Segment Start: SUPPLIED RECORDS
(** ** The per-plate loop on groups that fit a row *)

Lemma sched_next_reps slots st st' (g' : group) :
  sched_next slots st st' → g' ∈ queue st' →
  ∃ g : group, g ∈ queue st ∧ g'.2 = g.2.
Proof.
  intros Hstep Hin. apply sched_step_cases in Hstep as (r & c & Hw & Hq & Hcases).
  destruct Hcases as [[Hfit ->]|[(i & sub & reps & sub' & Hfit & Hg & Hneg & Hsuf & ->)
    |(i & sub & reps & Hfit & Hg & Hpos & Hle & ->)]]; cbn [queue] in Hin.
  - by exists g'.
  - apply elem_of_cons in Hin as [->|Hin].
    + exists (sub, reps). split; [by eapply list_elem_of_lookup_2|done].
    + exists g'. split; [by eapply list_elem_of_delete_inv|done].
  - assert (g' = (drop (tps_of (length sub)
                          (count_row r (drop (slot_idx st) slots)) reps) sub, reps)
            ∨ g' ∈ delete i (queue st)) as [->|Hd]
      by (case_decide; [by apply elem_of_cons in Hin|by right]).
    + exists (sub, reps). split; [by eapply list_elem_of_lookup_2|done].
    + exists g'. split; [by eapply list_elem_of_delete_inv|done].
Qed.

Lemma sched_steps_fits slots st st' :
  rtc (sched_next slots) st st' → fits_a_row (queue st) → fits_a_row (queue st').
Proof.
  induction 1 as [|st st1 st' Hstep _ IH]; [done|]. intros Hfits. apply IH.
  apply Forall_forall. intros g' Hin.
  destruct (sched_next_reps _ _ _ _ Hstep Hin) as (g & Hg & ->).
  revert g Hg. by apply Forall_forall.
Qed.

Lemma sched_next_members slots st st' :
  valid_queue (queue st) → sched_next slots st st' →
  valid_queue (queue st') ∧
  members_and_groups (queue st') ≤ members_and_groups (queue st).
Proof.
  intros Hv Hstep. destruct (sched_next_inv _ _ _ Hstep) as (_ & pl & H).
  destruct (H (queue st) []) as (_ & Hq).
  destruct (Hq Hv) as (Hv' & Hc & Hprog). split; [done|].
  assert (conserved (queue st) st []) as Hc0 by (by unfold conserved).
  apply Hc in Hc0. unfold conserved in Hc0.
  apply Permutation_length in Hc0. rewrite length_app in Hc0.
  unfold members_and_groups. lia.
Qed.

Lemma sched_steps_members slots st st' :
  rtc (sched_next slots) st st' → valid_queue (queue st) →
  members_and_groups (queue st') ≤ members_and_groups (queue st).
Proof.
  induction 1 as [|st st1 st' Hstep _ IH]; [done|]. intros Hv.
  destruct (sched_next_members _ _ _ Hv Hstep) as (Hv1 & Hle).
  specialize (IH Hv1). lia.
Qed.

(** The first pass of a run whose first group fits the first row places a
    member or removes an empty group. *)
Lemma first_pass_progress slots r c sub reps rest :
  slots !! 0 = Some (r, c) →
  (1 ≤ reps ≤ Z.of_nat (count_row r slots))%Z →
  ∃ st1, sched_step slots (Sched 0 ((sub, reps) :: rest) []) = Ok (Some st1) ∧
    members_and_groups (queue st1) < members_and_groups ((sub, reps) :: rest).
Proof.
  intros Hw [Hpos Hle].
  assert (first_fit ((sub, reps) :: rest)
            (Z.of_nat (count_row r (drop 0 slots))) = Some 0) as Hfit
    by (apply first_fit_head; by rewrite drop_0).
  destruct (tps_of_facts (length sub) (count_row r slots) reps Hpos Hle)
    as (Hlen & _ & Htps).
  eexists. split.
  - by apply (sched_step_fit slots (Sched 0 ((sub, reps) :: rest) []) r c 0 sub reps).
  - cbn [queue slot_idx delete]. rewrite drop_0.
    unfold members_and_groups. rewrite tagged_cons, length_app, length_fmap.
    case_decide.
    + rewrite tagged_cons, length_app, length_fmap, length_drop. simpl. lia.
    + simpl. lia.
Qed.

Lemma plate_pass_fits q :
  valid_queue q → fits_a_row q → q ≠ [] →
  ∃ fa lo, schedule (valid_slots_of plate_rows 2) q = Ok (fa, lo) ∧
    valid_queue lo ∧ fits_a_row lo ∧
    members_and_groups lo < members_and_groups q.
Proof.
  intros Hv Hfits Hne.
  destruct (schedule_spec (valid_slots_of plate_rows 2) q Hv)
    as (n & st' & pl & _ & Hsteps & Hexit & Hrun & _ & _ & Hv').
  exists (final_assignments st'), (queue st').
  destruct q as [|[sub reps] rest]; [done|].
  apply Forall_cons_1 in Hv as Hv0. apply Forall_cons_1 in Hfits as Hf0.
  destruct Hv0 as [Hpos _], Hf0 as [Hle _]. simpl in Hpos, Hle.
  destruct (first_pass_progress (valid_slots_of plate_rows 2) "A" 2%Z sub reps rest)
    as (st1 & Hstep1 & Hlt); [done|split; [done|]; by vm_compute|].
  inversion Hsteps as [|n' ? st1' ? Hstep Hrest]; subst.
  - by rewrite Hstep1 in Hexit.
  - unfold sched_next in Hstep. rewrite Hstep1 in Hstep. injection Hstep as <-.
    apply rtc_nsteps_2 in Hrest.
    destruct (sched_next_members _ (Sched 0 ((sub, reps) :: rest) []) _ Hv Hstep1)
      as (Hv1 & _).
    pose proof (sched_steps_members _ _ _ Hrest Hv1) as Hle'.
    split_and!; [done|done| |lia].
    apply (sched_steps_fits _ (Sched 0 ((sub, reps) :: rest) []) _
             (rtc_l _ _ _ _ Hstep1 Hrest) Hfits).
Qed.

(** When every group has between 1 and 11 replicates, the per-plate loop of
    [main] comes to an end: every plate places a member or drops an empty
    group, so the loop returns after at most as many plates as the queue
    has members and groups. *)
Theorem plates_loop_terminates q :
  valid_queue q → fits_a_row q →
  ∃ plates, length plates ≤ members_and_groups q ∧
    ∀ fuel, members_and_groups q < fuel → plates_loop fuel q = Ok plates.
Proof.
  remember (members_and_groups q) as m eqn:Hm.
  assert (members_and_groups q ≤ m) as Hle by lia. clear Hm.
  revert q Hle. induction m as [|m IH]; intros q Hle Hv Hfits.
  - destruct q as [|g q]; [|unfold members_and_groups in Hle; simpl in Hle; lia].
    exists []. split; [simpl; lia|]. intros [|fuel] Hfuel; [lia|done].
  - destruct q as [|g q].
    { exists []. split; [simpl; lia|]. intros [|fuel] Hfuel; [lia|done]. }
    destruct (plate_pass_fits (g :: q) Hv Hfits) as (fa & lo & Hrun & Hv' & Hf' & Hlt);
      [done|].
    destruct init_default_rows as (L & HL & Hrows).
    assert (assign_samples L (g :: q) 2
            = Ok (_render_assignments_linear L fa, lo)) as Hpass
      by (unfold assign_samples; by rewrite Hrows, Hrun).
    destruct lo as [|g1 lo].
    + exists [_render_assignments_linear L fa]. split; [simpl; lia|].
      intros [|fuel] Hfuel; [lia|].
      by rewrite plates_loop_S, HL, result_bind_Ok, Hpass, result_bind_Ok.
    + destruct (IH (g1 :: lo)) as (plates & Hlen & Hloop); [lia|done|done|].
      exists (_render_assignments_linear L fa :: plates). split; [simpl; lia|].
      intros [|fuel] Hfuel; [lia|].
      rewrite plates_loop_S, HL, result_bind_Ok, Hpass, result_bind_Ok.
      rewrite Hloop by lia. done.
Qed.

Lemma plates_loop_terminates_witness :
  ∃ plates, length plates ≤ members_and_groups two_sixes ∧
    ∀ fuel, members_and_groups two_sixes < fuel →
      plates_loop fuel two_sixes = Ok plates.
Proof.
  apply (plates_loop_terminates two_sixes);
    repeat constructor; simpl; lia.
Defined.

(** ** Editing a plate *)

Lemma put_cell_eq grid key v : put_cell grid key v !! key = v.
Proof. destruct v; simpl; [apply lookup_insert_eq|apply lookup_delete_eq]. Qed.

Lemma put_cell_ne grid key key' v :
  key ≠ key' → put_cell grid key v !! key' = grid !! key'.
Proof.
  intros Hne. destruct v; simpl; [by apply lookup_insert_ne|by apply lookup_delete_ne].
Qed.

Lemma delete_put_cell grid key v : delete key (put_cell grid key v) = delete key grid.
Proof.
  apply map_eq. intros k. destruct (decide (key = k)) as [->|Hne].
  - by rewrite !lookup_delete_eq.
  - by rewrite !lookup_delete_ne, put_cell_ne.
Qed.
Segment End: SUPPLIED RECORDS
*WHAT THE TASK ASKS*
Whenever the word "Some" shows up in a line of the entries above, copy that line.

*THE ANSWER*
  slots !! 0 = Some (r, c) →
  ∃ st1, sched_step slots (Sched 0 ((sub, reps) :: rest) []) = Ok (Some st1) ∧
            (Z.of_nat (count_row r (drop 0 slots))) = Some 0) as Hfit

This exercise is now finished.